Produced some great shots near the end of the level to win. Skill-based great shots, at that. It’s not all about luck, you know.
Nov 10th
It’s a Final Fantasy Tactics game. On an iPod. Where you use songs to create new units.
Amy Winehouse’s Back in Black produces a rubbish archer, Half Man Half Biscuit’s Tending the Wrong Grave for 23 Years produces a decent mage. Etc.
Not done much, yet. Initial cut scene and tutorial, the creation of sixteen troopers and the first battle proper. It’s a bit fiddly to control, simpler than the DS FFT game and has some annoying load times, but it’s on an iPod.
Nov 10th
There are games that have got better reviews while I was away on holiday, but none of them seemed like they’d fit me so well. Satisfying gunplay in an open world? Sounds very much like my kind of thing. And, luckily, I was right. Every gun fight is fun and the world is lovely. I’ve only done one story mission since the tutorial ended – everything else has been exploration, opening safe houses and doing a couple of missions for the gun seller.
The only really annoyance is that sometimes the game doesn’t seem to spawn the correct number of enemies by safe houses, meaning you can get to them, kill everyone, but still not unlock them.
And the lack of saving opportunities means that you can’t just have a quick blast – and sometimes dying means losing a lot of progress.
But, you know, it’s nice to have a game where dying has real consequences for once. Also, very little of the repetition you may have to do is annoying. The fights are always different and it’s only really redoing the danger-free diamond pickups that grates. An option to save after each of those would have been very welcome indeed.
Nov 10th
You know, I don’t think this game has a stupid subtitle? A sequel without a colon? What’s going on with the world, eh?
Anyway, I didn’t get on with the original two Fallout games, but I loved Oblivion. This game is an effective synthesis of the two. It feels exactly like a post-apocalyptic Oblivion, but the levelling and skills systems seem (from what I can remember) to have been taken wholesale from the Fallout games.

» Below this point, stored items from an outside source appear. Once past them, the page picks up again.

Lemma step_load addr size reg : is_u32 size ->
  simulates (ILoad addr size reg) (executeMLoad3D v (instr_of (ILoad addr size reg))).
Proof.
  intros Hs. pose proof Hv as [Hm Hr Hg]. unfold executeMLoad3D. cbn [instr_of in_Operands op_Value].
  destruct (mem_get _ _ _ _ addr Hm) as (c' & -> & Hm'). cbn [mbind res_bind].
  pose proof (load_from_memory addr size reg c' Hs Hm') as Hload.
  destruct (view (vm_cache v) addr) as [data|] eqn:Hview; [|exact Hload].
  destruct (Z.leb_spec size (u32 (Z.of_nat (length data)))) as [Hsz|Hsz]; [|exact Hload]. clear Hload.
  destruct (mi_coherent _ _ _ _ Hm addr data Hview) as (l & al & Hl & Hal & Hlen & Hb).
  destruct (blocks_tracked _ _ _ _ _ _ (mi_alloc _ _ _ _ Hm) (mi_mm _ _ _ _ Hm) Hl Hal) as (b & Hbl & Hbn & Hmax & Hby).
  unfold is_u32, PlaneSize in *. rewrite u32_small in Hsz by (unfold is_u32; lia).
  rewrite Hby in Hb by lia. injection Hb as Hb.
  eexists _, _. split; [done|]. split; [apply vm_inv_intro; [done | by (apply Reg_Set_ok) | done]|].
  cbn [perform perform_det machine_of mc_blocks]. unfold read_block. rewrite Hbl.
  destruct (Z.leb_spec size (Z.of_nat (length b))); [|lia]. f_equal. apply machine_of_intro; [done| |done]. vm_simpl.
  f_equal. rewrite <- Hb, take_take. f_equal. lia.
Qed.
(** * ItkImFilter: run-time dispatch of the ITK filter wrappers

    A shallow embedding of [matlab/ItkToolbox/ItkImFilter.cpp].  The MEX
    entry point [mexFunction] starts a cascade that turns the run-time rank
    and class of the input image and the filter name into the template
    arguments of one [FilterWrapper] specialisation.  [mexErrMsgTxt] aborts
    the call, so the embedding is a state-and-error monad over the objects
    the call touches: the import filter, the export filter and the ITK
    pipeline. *)

From Stdlib Require Import ZArith List String Bool Lia.
From Stdlib Require Import SpecFloat.
Import ListNotations.
Local Open Scope string_scope.
Local Open Scope Z_scope.
Local Open Scope list_scope.

(** ** IEEE 754 arithmetic of the C++ types [double] and [float] *)

Module IEEE.

(** A [double] is a binary64 number; a [float] is a binary32 number.  Both
    are carried by [spec_float], whose finite values are sign, mantissa
    and exponent, so a [float] promoted to [double] keeps its value. *)
Definition double := spec_float.

Definition prec64 : Z := 53.
Definition emax64 : Z := 1024.
Definition prec32 : Z := 24.
Definition emax32 : Z := 128.

Definition add (x y : double) : double := SFadd prec64 emax64 x y.
Definition mul (x y : double) : double := SFmul prec64 emax64 x y.
Definition div (x y : double) : double := SFdiv prec64 emax64 x y.

(** Conversion of an integer to [double] (round to nearest even). *)
Definition of_Z (z : Z) : double := binary_normalize prec64 emax64 z 0 false.

(** Rounding of a value to the format with [prec] bits and infinities at
    [emax]. *)
Definition round_to (prec emax : Z) (x : spec_float) : spec_float :=
  match x with
  | S754_finite s m e => binary_normalize prec emax (cond_Zopp s (Zpos m)) e s
  | _ => x
  end.
(** ** Conversion from Euler angles Z-Y-X *)

(** The matrix the conversion computes is the product of the elementary
    rotations about X, Y and Z, in this order. *)
Lemma zyx_matrix_product (first second third : Scalar) :
  let t2 := cos second in
  let t3 := sin first in
  let t4 := cos first in
  let t5 := sin second in
  let t6 := cos third in
  let t7 := sin third in
  kindr.RotationMatrix.mk
    (Eigen.mkMatrix3
       (t2 * t4) (- t2 * t3) t5
       (t3 * t6 + t4 * t5 * t7) (t4 * t6 - t3 * t5 * t7) (- t2 * t7)
       (t3 * t7 - t4 * t5 * t6) (t4 * t7 + t3 * t5 * t6) (t2 * t6))
  = kindr.MultiplicationTraits.mult (Rx third)
      (kindr.MultiplicationTraits.mult (Ry second) (Rz first)).
Proof.
  intros. unfold kindr.MultiplicationTraits.mult, kindr.RotationMatrix.assign.
  f_equal. matrix_ext; subst t2 t3 t4 t5 t6 t7; ring.
Qed.

(** The conversion passes the checks of the constructor it ends with. *)
Lemma convert_EulerAnglesZyx_Ok (NDEBUG : bool) (zyx : kindr.EulerAnglesZyx.t) :
  kindr.ConversionTraits.convert_EulerAnglesZyx NDEBUG zyx
  = Ok (kindr.MultiplicationTraits.mult (Rx (kindr.EulerAnglesZyx.x zyx))
          (kindr.MultiplicationTraits.mult (Ry (kindr.EulerAnglesZyx.y zyx))
                                           (Rz (kindr.EulerAnglesZyx.z zyx)))).
Proof.
  unfold kindr.ConversionTraits.convert_EulerAnglesZyx. cbv zeta.
  rewrite of_Base_valid; rewrite zyx_matrix_product.
  - reflexivity.
  - apply valid_mult; [apply Rx_valid|].
    apply valid_mult; [apply Ry_valid | apply Rz_valid].
Qed.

I did a lot of stuff and enjoyed myself thoroughly, but got a bit fed up with some fire ants that kept killing me. That quest was an effort – I probably should have left it for a few levels. Maybe level four isn’t the right time to be tackling it. My only decent weapons skill is Small Guns and my trusty pistol did very little damage to the ants, so I had to improvise with scavenged ammo and new guns. And mines. The main problem, though, was a lack of healing items. I got 500 bottle caps (the game’s currency) for being very naughty indeed, though, so maybe I should find someone selling medical supplies and stock up.